■ TASK GOAL:
Look through the entries for the string "Instance", and copy each line that holds it.

§

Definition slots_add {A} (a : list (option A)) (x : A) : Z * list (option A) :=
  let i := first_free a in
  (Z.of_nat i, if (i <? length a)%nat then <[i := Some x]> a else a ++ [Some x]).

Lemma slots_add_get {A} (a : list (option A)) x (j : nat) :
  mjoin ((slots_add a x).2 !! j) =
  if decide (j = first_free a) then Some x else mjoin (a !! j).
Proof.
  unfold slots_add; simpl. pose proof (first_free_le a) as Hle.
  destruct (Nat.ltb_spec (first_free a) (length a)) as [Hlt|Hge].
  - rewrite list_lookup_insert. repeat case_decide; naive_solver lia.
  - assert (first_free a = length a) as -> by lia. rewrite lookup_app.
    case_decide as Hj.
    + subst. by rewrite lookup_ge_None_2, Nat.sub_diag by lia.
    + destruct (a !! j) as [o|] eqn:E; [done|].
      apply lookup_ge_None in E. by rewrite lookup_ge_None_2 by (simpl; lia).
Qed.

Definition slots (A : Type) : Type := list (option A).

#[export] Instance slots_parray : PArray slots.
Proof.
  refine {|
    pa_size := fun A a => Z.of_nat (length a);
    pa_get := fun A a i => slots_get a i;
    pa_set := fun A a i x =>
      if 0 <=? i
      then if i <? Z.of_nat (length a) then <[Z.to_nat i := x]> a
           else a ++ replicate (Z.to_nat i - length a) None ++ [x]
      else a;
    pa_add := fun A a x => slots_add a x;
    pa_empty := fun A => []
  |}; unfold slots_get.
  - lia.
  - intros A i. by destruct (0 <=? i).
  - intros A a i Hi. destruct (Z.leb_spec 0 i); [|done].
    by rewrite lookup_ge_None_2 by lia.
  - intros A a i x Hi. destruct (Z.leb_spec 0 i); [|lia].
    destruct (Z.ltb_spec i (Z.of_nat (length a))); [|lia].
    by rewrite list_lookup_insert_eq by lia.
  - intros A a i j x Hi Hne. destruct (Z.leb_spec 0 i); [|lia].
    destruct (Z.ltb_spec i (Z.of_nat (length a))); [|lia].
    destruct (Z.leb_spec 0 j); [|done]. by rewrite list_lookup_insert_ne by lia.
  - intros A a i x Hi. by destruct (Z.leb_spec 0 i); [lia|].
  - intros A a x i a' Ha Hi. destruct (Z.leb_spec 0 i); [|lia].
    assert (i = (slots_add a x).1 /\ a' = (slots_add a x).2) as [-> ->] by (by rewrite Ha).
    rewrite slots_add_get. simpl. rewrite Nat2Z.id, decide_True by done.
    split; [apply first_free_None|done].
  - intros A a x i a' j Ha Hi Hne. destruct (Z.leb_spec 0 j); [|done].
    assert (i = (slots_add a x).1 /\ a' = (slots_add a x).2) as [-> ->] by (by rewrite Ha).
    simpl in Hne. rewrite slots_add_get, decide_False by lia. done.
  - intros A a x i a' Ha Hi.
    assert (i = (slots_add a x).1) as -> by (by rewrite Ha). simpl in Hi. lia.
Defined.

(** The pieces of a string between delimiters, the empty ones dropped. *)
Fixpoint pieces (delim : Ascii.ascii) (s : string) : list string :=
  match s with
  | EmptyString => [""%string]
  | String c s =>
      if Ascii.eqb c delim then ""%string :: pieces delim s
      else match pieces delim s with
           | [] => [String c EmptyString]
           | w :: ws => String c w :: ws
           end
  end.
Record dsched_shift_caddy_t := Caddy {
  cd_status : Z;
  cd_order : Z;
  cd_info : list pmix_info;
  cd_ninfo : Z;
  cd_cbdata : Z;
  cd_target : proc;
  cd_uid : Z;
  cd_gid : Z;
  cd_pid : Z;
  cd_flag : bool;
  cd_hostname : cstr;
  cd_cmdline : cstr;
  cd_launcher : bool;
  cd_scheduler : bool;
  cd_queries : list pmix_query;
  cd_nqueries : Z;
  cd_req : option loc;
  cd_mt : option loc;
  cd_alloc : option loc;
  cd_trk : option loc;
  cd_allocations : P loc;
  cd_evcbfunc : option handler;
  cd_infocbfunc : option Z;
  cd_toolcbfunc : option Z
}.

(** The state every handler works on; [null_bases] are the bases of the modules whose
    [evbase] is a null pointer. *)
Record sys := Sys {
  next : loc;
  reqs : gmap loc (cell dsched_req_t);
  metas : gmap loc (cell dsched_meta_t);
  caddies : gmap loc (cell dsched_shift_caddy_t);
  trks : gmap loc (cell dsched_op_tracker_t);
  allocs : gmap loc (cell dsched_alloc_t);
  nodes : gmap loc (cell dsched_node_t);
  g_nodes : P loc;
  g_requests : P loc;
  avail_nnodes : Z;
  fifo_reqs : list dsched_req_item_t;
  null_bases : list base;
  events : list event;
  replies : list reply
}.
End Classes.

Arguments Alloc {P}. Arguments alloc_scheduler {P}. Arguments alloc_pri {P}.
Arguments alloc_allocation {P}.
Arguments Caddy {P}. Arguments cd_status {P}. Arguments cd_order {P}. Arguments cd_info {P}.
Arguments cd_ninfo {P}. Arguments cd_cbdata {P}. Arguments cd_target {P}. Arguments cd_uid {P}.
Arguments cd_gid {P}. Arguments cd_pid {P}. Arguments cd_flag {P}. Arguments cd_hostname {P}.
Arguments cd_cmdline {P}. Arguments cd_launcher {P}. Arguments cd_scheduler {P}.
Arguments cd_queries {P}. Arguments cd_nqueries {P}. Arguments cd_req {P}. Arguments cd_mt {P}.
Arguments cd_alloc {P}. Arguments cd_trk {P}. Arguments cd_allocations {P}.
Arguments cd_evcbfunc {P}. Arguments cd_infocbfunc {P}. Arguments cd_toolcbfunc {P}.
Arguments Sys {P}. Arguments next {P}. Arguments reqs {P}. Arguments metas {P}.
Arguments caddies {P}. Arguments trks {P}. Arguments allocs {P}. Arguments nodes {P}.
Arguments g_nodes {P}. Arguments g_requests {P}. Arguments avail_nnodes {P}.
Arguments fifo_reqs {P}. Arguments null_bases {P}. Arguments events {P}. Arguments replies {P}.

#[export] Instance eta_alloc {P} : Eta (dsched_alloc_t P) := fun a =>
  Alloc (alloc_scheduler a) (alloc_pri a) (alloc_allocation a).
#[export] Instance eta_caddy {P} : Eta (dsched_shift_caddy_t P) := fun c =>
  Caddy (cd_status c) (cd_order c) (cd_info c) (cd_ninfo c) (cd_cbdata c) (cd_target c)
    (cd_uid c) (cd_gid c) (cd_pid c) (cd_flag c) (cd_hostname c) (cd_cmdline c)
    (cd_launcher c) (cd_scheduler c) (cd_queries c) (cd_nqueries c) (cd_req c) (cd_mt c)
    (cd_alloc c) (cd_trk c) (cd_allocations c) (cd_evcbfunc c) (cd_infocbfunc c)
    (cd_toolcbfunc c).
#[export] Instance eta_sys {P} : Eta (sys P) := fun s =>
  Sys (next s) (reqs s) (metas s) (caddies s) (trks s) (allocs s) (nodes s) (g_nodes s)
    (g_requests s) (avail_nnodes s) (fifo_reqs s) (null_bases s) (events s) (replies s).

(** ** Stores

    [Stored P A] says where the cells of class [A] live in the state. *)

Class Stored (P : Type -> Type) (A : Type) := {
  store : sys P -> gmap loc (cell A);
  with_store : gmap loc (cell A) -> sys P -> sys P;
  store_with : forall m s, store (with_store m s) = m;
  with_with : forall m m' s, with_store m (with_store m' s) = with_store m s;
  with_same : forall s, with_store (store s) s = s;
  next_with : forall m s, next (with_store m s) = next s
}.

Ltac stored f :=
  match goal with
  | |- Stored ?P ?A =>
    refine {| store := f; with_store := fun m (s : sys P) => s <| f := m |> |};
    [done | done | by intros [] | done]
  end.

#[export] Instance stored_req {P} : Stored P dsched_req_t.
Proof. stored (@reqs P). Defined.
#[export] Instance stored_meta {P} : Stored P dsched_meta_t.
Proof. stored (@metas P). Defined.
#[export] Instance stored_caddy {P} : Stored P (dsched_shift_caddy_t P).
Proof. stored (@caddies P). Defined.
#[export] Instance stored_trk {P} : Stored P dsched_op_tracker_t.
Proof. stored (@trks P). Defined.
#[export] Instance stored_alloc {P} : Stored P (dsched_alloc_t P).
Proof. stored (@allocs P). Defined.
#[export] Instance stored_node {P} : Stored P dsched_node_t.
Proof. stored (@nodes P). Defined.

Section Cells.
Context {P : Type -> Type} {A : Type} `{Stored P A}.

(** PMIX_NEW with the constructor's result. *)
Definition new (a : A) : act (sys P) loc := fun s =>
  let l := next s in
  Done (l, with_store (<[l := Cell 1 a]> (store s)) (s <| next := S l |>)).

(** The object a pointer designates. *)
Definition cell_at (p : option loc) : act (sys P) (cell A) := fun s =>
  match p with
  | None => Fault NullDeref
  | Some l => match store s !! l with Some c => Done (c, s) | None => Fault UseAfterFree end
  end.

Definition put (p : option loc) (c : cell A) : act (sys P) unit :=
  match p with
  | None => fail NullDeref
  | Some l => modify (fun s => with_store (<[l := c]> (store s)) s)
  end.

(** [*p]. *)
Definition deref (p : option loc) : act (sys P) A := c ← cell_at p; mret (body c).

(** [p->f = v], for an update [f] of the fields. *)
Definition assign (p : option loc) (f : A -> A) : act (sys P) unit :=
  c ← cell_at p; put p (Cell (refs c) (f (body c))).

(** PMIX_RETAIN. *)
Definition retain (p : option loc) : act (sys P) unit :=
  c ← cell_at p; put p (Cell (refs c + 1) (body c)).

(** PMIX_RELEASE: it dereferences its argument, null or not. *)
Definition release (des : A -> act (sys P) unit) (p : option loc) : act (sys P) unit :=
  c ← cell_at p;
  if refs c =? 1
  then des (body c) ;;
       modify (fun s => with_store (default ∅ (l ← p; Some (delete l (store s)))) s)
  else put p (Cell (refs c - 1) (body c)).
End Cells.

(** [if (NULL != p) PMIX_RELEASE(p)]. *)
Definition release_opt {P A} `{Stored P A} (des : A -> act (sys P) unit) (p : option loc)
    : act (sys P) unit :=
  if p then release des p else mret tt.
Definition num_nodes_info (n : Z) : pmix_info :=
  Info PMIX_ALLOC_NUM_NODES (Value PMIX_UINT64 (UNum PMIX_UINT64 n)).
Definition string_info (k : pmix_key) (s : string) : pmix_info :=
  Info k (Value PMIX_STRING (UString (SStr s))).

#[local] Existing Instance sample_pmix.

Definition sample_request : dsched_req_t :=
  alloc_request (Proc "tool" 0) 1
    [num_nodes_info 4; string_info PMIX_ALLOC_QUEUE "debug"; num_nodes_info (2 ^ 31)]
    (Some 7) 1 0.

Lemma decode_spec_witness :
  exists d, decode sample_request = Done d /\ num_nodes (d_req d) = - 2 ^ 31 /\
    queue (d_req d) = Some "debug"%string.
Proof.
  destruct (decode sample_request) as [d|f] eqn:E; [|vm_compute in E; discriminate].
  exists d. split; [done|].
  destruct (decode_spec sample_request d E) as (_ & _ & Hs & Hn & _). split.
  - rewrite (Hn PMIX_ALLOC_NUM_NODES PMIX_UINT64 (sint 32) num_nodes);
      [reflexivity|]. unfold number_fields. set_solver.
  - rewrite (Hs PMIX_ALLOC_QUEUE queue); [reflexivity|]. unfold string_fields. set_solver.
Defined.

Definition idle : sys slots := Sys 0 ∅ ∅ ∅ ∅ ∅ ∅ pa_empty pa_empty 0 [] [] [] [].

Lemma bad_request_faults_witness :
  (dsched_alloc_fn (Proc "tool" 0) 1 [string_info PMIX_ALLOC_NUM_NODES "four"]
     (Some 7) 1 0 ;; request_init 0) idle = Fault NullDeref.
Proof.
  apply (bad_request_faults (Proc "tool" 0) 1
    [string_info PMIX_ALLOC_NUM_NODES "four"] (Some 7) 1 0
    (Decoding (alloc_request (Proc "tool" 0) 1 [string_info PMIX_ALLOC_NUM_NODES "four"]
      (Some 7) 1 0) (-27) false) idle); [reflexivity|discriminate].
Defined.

§

■ EXERCISE ANSWER:
#[export] Instance slots_parray : PArray slots.
#[export] Instance eta_alloc {P} : Eta (dsched_alloc_t P) := fun a =>
#[export] Instance eta_caddy {P} : Eta (dsched_shift_caddy_t P) := fun c =>
#[export] Instance eta_sys {P} : Eta (sys P) := fun s =>
#[export] Instance stored_req {P} : Stored P dsched_req_t.
#[export] Instance stored_meta {P} : Stored P dsched_meta_t.
#[export] Instance stored_caddy {P} : Stored P (dsched_shift_caddy_t P).
#[export] Instance stored_trk {P} : Stored P dsched_op_tracker_t.
#[export] Instance stored_alloc {P} : Stored P (dsched_alloc_t P).
#[export] Instance stored_node {P} : Stored P dsched_node_t.
#[local] Existing Instance sample_pmix.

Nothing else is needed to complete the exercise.